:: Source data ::
╭──
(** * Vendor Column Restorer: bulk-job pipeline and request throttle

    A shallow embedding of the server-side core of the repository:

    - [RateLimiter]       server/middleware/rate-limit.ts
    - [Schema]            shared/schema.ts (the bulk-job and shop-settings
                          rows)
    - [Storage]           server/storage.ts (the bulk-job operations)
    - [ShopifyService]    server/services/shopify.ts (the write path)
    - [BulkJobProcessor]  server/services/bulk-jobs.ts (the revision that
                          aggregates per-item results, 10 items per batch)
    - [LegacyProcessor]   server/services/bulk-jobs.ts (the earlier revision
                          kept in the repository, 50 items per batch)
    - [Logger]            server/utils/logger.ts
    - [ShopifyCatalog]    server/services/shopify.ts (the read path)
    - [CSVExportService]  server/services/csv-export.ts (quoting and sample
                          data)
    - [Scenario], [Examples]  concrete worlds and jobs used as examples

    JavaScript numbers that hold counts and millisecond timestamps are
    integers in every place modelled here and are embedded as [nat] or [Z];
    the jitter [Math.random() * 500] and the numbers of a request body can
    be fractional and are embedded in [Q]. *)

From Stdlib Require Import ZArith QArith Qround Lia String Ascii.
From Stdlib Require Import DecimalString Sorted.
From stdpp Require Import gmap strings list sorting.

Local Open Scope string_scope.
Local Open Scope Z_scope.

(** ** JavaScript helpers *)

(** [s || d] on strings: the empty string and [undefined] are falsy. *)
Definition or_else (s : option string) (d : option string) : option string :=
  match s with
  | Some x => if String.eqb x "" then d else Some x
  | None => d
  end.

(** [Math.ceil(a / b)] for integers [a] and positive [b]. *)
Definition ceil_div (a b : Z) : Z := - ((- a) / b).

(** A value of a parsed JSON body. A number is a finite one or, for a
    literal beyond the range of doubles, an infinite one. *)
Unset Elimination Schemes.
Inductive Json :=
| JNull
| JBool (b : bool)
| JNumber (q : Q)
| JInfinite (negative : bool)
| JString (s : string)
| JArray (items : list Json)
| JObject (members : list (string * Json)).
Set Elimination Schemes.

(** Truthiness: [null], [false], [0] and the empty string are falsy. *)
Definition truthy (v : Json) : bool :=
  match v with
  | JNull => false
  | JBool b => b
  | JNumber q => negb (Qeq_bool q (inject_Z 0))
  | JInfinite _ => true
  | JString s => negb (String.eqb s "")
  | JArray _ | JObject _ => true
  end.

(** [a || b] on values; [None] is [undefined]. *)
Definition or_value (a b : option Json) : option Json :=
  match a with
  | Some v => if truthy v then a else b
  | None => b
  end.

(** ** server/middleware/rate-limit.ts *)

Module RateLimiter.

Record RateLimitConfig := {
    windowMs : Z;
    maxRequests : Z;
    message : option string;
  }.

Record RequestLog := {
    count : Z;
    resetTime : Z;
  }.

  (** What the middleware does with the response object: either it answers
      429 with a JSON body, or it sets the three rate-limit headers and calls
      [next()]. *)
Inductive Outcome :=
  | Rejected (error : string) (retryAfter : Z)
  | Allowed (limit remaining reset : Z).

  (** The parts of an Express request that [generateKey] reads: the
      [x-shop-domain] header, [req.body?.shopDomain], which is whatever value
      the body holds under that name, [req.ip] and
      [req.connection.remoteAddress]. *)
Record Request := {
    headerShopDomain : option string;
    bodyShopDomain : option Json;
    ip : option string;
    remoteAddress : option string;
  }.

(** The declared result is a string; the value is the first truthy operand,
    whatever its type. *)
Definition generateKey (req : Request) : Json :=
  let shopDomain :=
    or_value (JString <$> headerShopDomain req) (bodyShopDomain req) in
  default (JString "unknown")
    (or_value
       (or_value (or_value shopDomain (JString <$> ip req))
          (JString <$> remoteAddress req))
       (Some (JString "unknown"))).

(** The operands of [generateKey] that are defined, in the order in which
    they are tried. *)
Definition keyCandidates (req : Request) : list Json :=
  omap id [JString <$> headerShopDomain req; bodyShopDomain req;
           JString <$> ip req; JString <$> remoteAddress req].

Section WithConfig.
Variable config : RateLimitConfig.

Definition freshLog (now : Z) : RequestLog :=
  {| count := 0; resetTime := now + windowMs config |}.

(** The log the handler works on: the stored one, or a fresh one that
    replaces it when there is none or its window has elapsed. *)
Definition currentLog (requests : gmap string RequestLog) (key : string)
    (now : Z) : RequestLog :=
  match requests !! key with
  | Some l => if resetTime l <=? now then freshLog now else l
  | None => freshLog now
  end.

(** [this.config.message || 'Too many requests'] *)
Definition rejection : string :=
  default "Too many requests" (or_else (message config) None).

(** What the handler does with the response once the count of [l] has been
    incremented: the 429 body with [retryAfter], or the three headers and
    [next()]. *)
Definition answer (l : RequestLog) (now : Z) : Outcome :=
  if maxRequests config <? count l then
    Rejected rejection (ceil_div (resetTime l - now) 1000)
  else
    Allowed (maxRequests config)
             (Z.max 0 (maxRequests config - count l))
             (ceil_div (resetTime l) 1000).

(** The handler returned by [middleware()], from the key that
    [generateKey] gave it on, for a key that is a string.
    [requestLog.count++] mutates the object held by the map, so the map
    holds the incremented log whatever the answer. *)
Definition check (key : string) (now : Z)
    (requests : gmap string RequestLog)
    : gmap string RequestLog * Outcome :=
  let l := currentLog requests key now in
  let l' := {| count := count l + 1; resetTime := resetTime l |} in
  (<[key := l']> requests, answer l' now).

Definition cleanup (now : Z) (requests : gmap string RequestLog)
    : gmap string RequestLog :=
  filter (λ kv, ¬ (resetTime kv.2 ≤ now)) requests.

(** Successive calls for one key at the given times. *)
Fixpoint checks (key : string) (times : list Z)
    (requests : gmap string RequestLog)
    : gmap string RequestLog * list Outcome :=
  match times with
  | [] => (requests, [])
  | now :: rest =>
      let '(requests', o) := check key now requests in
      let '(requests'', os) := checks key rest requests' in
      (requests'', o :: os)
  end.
╰──
:: WORK ORDER ::
Can you repeat, word for word, every line above from the one containing "replaces it when" down to the one containing "filter (λ kv, ¬", including both?

:: FINISHED EXERCISE ::
    replaces it when there is none or its window has elapsed. *)
Definition currentLog (requests : gmap string RequestLog) (key : string)
    (now : Z) : RequestLog :=
  match requests !! key with
  | Some l => if resetTime l <=? now then freshLog now else l
  | None => freshLog now
  end.

(** [this.config.message || 'Too many requests'] *)
Definition rejection : string :=
  default "Too many requests" (or_else (message config) None).

(** What the handler does with the response once the count of [l] has been
    incremented: the 429 body with [retryAfter], or the three headers and
    [next()]. *)
Definition answer (l : RequestLog) (now : Z) : Outcome :=
  if maxRequests config <? count l then
    Rejected rejection (ceil_div (resetTime l - now) 1000)
  else
    Allowed (maxRequests config)
             (Z.max 0 (maxRequests config - count l))
             (ceil_div (resetTime l) 1000).

(** The handler returned by [middleware()], from the key that
    [generateKey] gave it on, for a key that is a string.
    [requestLog.count++] mutates the object held by the map, so the map
    holds the incremented log whatever the answer. *)
Definition check (key : string) (now : Z)
    (requests : gmap string RequestLog)
    : gmap string RequestLog * Outcome :=
  let l := currentLog requests key now in
  let l' := {| count := count l + 1; resetTime := resetTime l |} in
  (<[key := l']> requests, answer l' now).

Definition cleanup (now : Z) (requests : gmap string RequestLog)
    : gmap string RequestLog :=
  filter (λ kv, ¬ (resetTime kv.2 ≤ now)) requests.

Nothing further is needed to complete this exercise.